[Stored items]

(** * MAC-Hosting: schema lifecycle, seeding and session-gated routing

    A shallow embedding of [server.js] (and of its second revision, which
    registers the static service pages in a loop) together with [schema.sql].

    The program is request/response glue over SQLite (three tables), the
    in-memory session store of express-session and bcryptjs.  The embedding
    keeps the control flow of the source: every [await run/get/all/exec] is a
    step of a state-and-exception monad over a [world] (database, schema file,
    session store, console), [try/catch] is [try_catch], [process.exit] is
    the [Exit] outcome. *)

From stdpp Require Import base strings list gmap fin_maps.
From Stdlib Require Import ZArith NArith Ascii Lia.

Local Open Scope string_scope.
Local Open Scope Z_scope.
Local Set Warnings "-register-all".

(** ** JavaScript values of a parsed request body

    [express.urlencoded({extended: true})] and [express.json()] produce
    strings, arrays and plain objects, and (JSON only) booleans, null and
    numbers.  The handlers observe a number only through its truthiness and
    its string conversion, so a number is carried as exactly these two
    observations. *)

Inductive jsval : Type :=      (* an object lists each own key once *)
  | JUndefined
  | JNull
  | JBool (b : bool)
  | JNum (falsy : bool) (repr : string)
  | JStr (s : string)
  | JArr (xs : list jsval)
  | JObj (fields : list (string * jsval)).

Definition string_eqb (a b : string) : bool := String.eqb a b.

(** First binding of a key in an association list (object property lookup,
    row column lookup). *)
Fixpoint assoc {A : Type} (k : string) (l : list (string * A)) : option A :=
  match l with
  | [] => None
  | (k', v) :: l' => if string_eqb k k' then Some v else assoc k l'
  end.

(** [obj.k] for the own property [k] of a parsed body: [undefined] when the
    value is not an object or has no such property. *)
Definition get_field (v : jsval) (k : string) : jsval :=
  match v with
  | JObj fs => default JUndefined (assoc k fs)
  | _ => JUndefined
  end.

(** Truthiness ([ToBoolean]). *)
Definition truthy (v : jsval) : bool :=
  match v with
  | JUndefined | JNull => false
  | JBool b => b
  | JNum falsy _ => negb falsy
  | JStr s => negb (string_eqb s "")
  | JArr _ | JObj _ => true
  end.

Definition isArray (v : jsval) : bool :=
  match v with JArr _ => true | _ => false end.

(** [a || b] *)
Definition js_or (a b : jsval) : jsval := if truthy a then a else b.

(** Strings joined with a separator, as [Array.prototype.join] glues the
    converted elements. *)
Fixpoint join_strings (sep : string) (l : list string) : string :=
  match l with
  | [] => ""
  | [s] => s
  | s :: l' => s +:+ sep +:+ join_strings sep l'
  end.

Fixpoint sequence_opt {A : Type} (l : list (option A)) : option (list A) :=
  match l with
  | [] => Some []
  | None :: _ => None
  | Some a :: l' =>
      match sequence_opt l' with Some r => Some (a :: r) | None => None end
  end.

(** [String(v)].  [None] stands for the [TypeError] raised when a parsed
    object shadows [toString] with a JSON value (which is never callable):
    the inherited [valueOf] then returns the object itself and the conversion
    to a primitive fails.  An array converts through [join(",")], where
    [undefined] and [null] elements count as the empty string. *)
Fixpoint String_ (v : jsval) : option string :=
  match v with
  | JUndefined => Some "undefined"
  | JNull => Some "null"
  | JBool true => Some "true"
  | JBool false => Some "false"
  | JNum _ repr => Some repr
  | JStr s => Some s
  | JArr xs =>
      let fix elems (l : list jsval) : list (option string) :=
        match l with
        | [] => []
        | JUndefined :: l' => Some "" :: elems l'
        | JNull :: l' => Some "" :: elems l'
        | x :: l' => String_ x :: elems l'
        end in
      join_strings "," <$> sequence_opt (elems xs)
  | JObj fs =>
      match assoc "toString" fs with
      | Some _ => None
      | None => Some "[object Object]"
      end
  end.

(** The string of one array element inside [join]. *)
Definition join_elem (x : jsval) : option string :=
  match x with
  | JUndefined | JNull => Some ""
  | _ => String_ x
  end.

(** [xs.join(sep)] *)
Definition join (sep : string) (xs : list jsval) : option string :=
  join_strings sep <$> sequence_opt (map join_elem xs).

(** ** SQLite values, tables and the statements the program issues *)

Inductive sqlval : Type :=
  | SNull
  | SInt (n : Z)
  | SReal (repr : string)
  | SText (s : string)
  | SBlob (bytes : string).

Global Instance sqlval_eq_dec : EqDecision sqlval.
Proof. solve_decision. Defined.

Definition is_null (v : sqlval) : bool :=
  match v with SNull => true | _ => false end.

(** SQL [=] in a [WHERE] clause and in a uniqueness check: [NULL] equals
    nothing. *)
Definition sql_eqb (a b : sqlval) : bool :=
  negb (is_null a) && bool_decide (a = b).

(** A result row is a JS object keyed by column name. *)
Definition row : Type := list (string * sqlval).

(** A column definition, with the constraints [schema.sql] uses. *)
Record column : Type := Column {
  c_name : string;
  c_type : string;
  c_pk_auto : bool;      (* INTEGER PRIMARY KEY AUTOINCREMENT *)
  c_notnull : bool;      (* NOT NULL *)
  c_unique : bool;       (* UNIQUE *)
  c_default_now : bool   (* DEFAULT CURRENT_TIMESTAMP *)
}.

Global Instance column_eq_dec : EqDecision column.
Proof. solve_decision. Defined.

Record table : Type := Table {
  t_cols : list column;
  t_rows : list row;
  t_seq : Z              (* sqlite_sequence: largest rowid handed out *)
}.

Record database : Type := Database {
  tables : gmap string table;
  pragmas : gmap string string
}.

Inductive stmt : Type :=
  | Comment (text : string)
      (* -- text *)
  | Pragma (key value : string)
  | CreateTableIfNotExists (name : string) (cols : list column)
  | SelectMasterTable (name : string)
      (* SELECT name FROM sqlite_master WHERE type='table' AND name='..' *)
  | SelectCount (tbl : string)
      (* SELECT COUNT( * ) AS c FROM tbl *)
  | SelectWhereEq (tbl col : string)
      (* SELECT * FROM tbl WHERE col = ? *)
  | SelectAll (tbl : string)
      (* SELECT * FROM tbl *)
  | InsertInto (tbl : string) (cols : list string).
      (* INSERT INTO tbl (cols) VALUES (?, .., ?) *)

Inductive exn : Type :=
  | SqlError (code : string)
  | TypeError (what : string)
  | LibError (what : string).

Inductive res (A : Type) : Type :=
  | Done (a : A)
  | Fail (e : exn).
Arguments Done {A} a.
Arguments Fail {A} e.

#### [Task statement]
In the entries above, find the line holding "c_unique : bool;" and the line holding "(text : string)"; print both of them and every line between, exactly, and nothing else.

#### [Your response]
  c_unique : bool;       (* UNIQUE *)
  c_default_now : bool   (* DEFAULT CURRENT_TIMESTAMP *)
}.

Global Instance column_eq_dec : EqDecision column.
Proof. solve_decision. Defined.

Record table : Type := Table {
  t_cols : list column;
  t_rows : list row;
  t_seq : Z              (* sqlite_sequence: largest rowid handed out *)
}.

Record database : Type := Database {
  tables : gmap string table;
  pragmas : gmap string string
}.

Inductive stmt : Type :=
  | Comment (text : string)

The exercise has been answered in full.